→ Your instructions: In the data below, how many lines include the word "Type"? Give only the number.

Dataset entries
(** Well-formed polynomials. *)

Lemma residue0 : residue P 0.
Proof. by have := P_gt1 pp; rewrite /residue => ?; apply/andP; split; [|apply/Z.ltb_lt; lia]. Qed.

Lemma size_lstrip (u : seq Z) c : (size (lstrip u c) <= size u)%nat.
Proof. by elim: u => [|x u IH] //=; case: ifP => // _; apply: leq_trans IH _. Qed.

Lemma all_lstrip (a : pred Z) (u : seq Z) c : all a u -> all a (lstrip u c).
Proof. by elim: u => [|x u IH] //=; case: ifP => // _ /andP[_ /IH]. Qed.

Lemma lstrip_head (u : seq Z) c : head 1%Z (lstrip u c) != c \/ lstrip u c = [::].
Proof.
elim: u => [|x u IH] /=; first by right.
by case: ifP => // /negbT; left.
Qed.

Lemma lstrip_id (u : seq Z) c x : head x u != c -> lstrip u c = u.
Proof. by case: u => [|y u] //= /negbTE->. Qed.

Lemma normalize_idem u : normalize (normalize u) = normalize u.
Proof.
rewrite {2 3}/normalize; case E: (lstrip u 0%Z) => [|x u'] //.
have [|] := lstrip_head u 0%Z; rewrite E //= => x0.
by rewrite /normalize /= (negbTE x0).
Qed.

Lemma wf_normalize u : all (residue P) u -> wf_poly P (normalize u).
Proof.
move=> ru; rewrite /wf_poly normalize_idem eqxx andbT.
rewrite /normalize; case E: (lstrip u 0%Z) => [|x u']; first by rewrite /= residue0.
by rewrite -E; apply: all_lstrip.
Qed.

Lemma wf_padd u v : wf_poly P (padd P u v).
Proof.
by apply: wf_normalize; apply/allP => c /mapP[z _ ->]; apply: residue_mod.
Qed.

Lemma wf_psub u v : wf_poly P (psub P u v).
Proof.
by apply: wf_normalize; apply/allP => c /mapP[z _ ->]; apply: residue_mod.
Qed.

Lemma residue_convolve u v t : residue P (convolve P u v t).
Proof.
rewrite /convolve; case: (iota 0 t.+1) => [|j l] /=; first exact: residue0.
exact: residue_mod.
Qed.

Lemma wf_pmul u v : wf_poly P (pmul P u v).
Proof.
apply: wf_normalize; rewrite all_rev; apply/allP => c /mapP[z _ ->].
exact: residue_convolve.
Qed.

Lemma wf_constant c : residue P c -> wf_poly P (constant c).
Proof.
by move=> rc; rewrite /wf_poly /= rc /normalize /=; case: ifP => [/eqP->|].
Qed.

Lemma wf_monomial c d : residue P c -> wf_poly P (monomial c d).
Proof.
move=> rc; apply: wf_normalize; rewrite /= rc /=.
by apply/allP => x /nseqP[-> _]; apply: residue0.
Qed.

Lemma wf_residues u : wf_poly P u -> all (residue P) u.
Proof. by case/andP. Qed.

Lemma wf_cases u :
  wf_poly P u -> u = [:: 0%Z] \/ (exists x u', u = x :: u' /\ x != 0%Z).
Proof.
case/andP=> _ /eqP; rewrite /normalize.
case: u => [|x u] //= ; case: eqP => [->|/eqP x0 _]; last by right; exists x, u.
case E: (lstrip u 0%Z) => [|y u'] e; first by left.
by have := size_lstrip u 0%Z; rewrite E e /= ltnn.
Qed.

--

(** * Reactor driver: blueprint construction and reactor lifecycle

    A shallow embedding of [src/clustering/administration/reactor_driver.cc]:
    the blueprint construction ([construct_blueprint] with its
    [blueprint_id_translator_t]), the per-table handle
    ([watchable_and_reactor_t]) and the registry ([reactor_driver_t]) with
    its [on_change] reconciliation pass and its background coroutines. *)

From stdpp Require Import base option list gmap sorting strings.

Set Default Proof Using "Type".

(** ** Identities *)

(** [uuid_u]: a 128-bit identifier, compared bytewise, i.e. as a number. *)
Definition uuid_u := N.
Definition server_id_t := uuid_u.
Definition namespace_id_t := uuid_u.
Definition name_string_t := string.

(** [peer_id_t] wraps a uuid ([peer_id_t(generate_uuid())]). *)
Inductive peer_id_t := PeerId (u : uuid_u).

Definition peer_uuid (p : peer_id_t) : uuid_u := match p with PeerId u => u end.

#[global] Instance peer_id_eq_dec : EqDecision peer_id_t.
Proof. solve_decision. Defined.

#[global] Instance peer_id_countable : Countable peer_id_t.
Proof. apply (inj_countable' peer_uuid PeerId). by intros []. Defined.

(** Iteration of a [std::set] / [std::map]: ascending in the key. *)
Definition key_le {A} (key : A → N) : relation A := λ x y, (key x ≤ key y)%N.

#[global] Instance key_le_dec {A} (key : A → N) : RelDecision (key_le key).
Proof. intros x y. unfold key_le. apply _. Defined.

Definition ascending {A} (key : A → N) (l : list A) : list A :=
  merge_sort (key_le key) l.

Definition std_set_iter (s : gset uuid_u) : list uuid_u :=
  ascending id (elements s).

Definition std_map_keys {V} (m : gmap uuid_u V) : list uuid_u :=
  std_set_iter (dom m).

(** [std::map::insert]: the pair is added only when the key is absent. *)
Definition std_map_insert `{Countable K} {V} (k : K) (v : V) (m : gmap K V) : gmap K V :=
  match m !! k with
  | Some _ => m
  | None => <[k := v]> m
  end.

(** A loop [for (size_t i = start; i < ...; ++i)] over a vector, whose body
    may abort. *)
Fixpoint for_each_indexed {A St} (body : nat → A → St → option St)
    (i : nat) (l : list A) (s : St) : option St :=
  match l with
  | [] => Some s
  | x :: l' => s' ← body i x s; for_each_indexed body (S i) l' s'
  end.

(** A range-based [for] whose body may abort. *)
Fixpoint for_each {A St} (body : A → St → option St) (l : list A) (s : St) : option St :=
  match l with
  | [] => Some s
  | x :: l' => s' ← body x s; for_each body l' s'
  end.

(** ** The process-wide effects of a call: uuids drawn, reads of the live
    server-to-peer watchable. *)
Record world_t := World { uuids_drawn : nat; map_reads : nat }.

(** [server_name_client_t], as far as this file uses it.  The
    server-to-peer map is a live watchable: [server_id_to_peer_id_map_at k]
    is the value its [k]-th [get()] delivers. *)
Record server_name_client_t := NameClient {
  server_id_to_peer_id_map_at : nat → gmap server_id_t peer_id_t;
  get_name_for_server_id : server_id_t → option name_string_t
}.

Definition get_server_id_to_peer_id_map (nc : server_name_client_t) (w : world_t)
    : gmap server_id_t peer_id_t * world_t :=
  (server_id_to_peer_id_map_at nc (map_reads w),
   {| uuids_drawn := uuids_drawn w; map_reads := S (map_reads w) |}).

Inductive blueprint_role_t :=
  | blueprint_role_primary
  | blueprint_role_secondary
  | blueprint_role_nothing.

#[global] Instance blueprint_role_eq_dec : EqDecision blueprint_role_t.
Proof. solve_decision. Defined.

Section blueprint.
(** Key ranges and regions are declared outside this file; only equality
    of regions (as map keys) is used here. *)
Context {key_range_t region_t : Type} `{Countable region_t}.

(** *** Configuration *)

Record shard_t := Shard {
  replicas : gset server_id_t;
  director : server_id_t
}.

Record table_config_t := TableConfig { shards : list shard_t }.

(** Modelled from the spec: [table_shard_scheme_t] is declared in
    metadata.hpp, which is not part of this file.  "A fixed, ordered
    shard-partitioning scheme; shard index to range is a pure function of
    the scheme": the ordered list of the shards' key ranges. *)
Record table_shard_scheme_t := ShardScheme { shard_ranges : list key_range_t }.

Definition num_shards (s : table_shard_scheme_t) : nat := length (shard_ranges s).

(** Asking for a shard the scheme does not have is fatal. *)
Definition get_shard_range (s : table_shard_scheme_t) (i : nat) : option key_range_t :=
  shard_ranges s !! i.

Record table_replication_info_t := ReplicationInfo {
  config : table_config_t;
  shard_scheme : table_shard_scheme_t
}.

* * *

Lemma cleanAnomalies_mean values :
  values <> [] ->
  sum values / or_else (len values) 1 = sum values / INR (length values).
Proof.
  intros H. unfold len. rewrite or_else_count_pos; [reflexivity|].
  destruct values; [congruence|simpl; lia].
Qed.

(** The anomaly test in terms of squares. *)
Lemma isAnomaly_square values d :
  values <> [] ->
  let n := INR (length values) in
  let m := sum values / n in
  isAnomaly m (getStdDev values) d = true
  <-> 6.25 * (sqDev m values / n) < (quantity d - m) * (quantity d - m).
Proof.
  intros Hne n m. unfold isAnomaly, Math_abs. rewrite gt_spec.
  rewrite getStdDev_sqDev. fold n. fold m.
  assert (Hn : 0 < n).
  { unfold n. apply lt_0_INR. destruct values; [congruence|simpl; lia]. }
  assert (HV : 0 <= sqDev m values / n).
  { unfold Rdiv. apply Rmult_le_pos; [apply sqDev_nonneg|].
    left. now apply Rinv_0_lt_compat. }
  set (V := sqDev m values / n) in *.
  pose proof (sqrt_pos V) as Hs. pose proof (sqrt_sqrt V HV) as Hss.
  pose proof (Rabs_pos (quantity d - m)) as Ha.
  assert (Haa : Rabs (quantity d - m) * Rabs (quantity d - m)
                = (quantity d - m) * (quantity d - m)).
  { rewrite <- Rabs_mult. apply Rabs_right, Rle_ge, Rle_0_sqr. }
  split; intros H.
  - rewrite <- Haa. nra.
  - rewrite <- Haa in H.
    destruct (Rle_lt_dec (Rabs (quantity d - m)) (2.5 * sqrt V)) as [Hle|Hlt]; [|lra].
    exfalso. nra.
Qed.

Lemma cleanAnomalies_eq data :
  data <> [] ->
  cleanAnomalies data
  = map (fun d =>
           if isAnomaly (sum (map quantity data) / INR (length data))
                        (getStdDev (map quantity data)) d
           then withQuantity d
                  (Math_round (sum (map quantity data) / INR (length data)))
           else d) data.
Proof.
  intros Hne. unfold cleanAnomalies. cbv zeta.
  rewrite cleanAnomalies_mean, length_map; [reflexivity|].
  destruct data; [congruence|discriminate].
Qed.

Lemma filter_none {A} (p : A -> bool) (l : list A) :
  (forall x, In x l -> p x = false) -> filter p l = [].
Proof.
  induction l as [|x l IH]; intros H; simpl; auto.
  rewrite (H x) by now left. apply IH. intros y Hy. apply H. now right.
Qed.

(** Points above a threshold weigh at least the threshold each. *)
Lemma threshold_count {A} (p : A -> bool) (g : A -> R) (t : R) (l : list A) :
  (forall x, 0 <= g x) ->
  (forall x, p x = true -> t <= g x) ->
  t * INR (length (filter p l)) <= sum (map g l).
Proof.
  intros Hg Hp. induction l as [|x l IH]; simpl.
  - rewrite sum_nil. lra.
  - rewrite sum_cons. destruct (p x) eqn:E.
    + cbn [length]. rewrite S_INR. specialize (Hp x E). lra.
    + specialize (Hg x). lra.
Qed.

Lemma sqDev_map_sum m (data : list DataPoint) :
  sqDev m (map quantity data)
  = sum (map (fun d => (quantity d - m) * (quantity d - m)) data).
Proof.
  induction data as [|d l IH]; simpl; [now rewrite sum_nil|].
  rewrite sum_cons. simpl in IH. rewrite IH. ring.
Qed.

→ Response to this task: 2